# 3 days past FET and nothing



## Yogi (Sep 13, 2005)

Hi 

I had FET on Thursday after my embryos were all frozen last year due to mild OHSS.  Our embryos were frozen last year on day one they were thawed on Wednesday and one replaced on Thursday so in effect it was a 3 day transfer but I guess my embryos may not be as many cells as a normal 3 day embryo as they haven't been out for a full three days before replacement.

So anyway I'm 3dpt3dt and I have no symptoms or anything.  Is it too early.  I've been quite calm and positive since Thursday but now I'm getting panicky as I've had no cramps or anything and don't feel any different.  I think on the site I looked on our embryo would have been a blasto cyst yesterday and should be hatching out today and implanting so surely you would get cramps.  I don't get AF cramps either.  Just worrying 

Went through all the drugs and EC last year just to have a freeze all and then all the drugs again for FET and finally got my embryo back where it belongs and now terrified it will fail.

Y
x


----------



## Kitty Q (Nov 15, 2005)

Hi yogi my 2 em's were frozen last april( we started with 12) because I too had ohss. We are on day 6 of 2ww

I have had some symptoms but it means nothing really everyone is different I just like to say good luck xx kit xx


----------



## xxTonixx (Jan 5, 2006)

Yogi hun,

The 2ww has got to be the hardest part of this treatment but I want you to try and remeber one thing, if you had fallen pregnant naturally you would be feeling nothing at the moment either some women are different and get loads of early symptoms where as others sail through 9 months of pregnancy with nothing but a bump!

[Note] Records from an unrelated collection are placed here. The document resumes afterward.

(** X21. Choosing an option of the project selector selects a project of
    the list with that id (the first one); with unique non-empty ids it
    selects exactly the project the option was rendered for, and the
    selector then shows that option. A value that is no option selects
    nothing. *)
Theorem ProjectSelector_selects (projects : list project) (value : string)
    (w : world App) :
  let selected :=
    app_selectedProject
      (component (snd (ProjectSelector_onChange projects value w))) in
  (In value (ProjectSelector_options projects) ->
   exists p, selected = Some p /\ In p projects /\ p_id p = value)
  /\ (~ In value (ProjectSelector_options projects) ->
      selected = None /\ ProjectSelector_value selected = "")
  /\ (forall p, NoDup (map p_id projects) -> In p projects ->
                p_id p = value -> value <> "" ->
                selected = Some p /\ ProjectSelector_value selected = value).
Proof.
  intros selected. subst selected. cbn.
  split; [| split].
  - intros Hin. unfold ProjectSelector_options in Hin.
    apply in_map_iff in Hin. destruct Hin as [p [Hid Hp]].
    destruct (find (fun p => String.eqb (p_id p) value) projects)
      as [q |] eqn:E.
    + apply find_some in E. destruct E as [Hq Hqid].
      apply String.eqb_eq in Hqid. exists q. auto.
    + apply (find_none _ _ E) in Hp. apply String.eqb_neq in Hp.
      contradiction.
  - intros Hnot.
    destruct (find (fun p => String.eqb (p_id p) value) projects)
      as [q |] eqn:E; [| auto].
    apply find_some in E. destruct E as [Hq Hqid].
    apply String.eqb_eq in Hqid. exfalso. apply Hnot.
    unfold ProjectSelector_options. rewrite <- Hqid. now apply in_map.
  - intros p Hnd Hp Hid Hne.
    destruct (find (fun p => String.eqb (p_id p) value) projects)
      as [q |] eqn:E.
    + apply find_some in E. destruct E as [Hq Hqid].
      apply String.eqb_eq in Hqid.
      assert (q = p)
        by (apply (project_of_id projects q p Hnd Hq Hp); congruence).
      subst q. split; [reflexivity |]. simpl.
      apply String.eqb_neq in Hne. rewrite Hid, Hne. reflexivity.
    + apply (find_none _ _ E) in Hp. apply String.eqb_neq in Hp.
      contradiction.
Qed.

Please stay calm hun, we are all here if you need us!

         

All the best

Toni


----------



## Yogi (Sep 13, 2005)

Thanks to both of you for your lovely replies.  I'm just wanting some kind of sign to say its worked.  I'm trying to remian calm and positive.  Toni I know youare so right I'm just scared I guess

Good luck to both of you and thanks again

Yx


----------



## xxTonixx (Jan 5, 2006)

You have ever right to feel scared Yogi, as I said this is agony. I have everything well and truly crossed for you and am sending you bucket loads of baby dust!!


----------



## Yogi (Sep 13, 2005)

Thanks Toni xxx

Kitty when did your symptoms start


----------



## Kitty Q (Nov 15, 2005)

Hi yogi my symptoms started the day after transfer nothing bad just tiny 

stomach pains I had them last time so I can't read to much into it I also 

had a browny discharge around day 4 I haven't had that this time but 

again I'm not reading much into it.I have had a few headaches and a bit of back
ache all af signs.

We had a negative last time so with symptoms

we got a bfn. So I would rather have had no symptoms at all this time .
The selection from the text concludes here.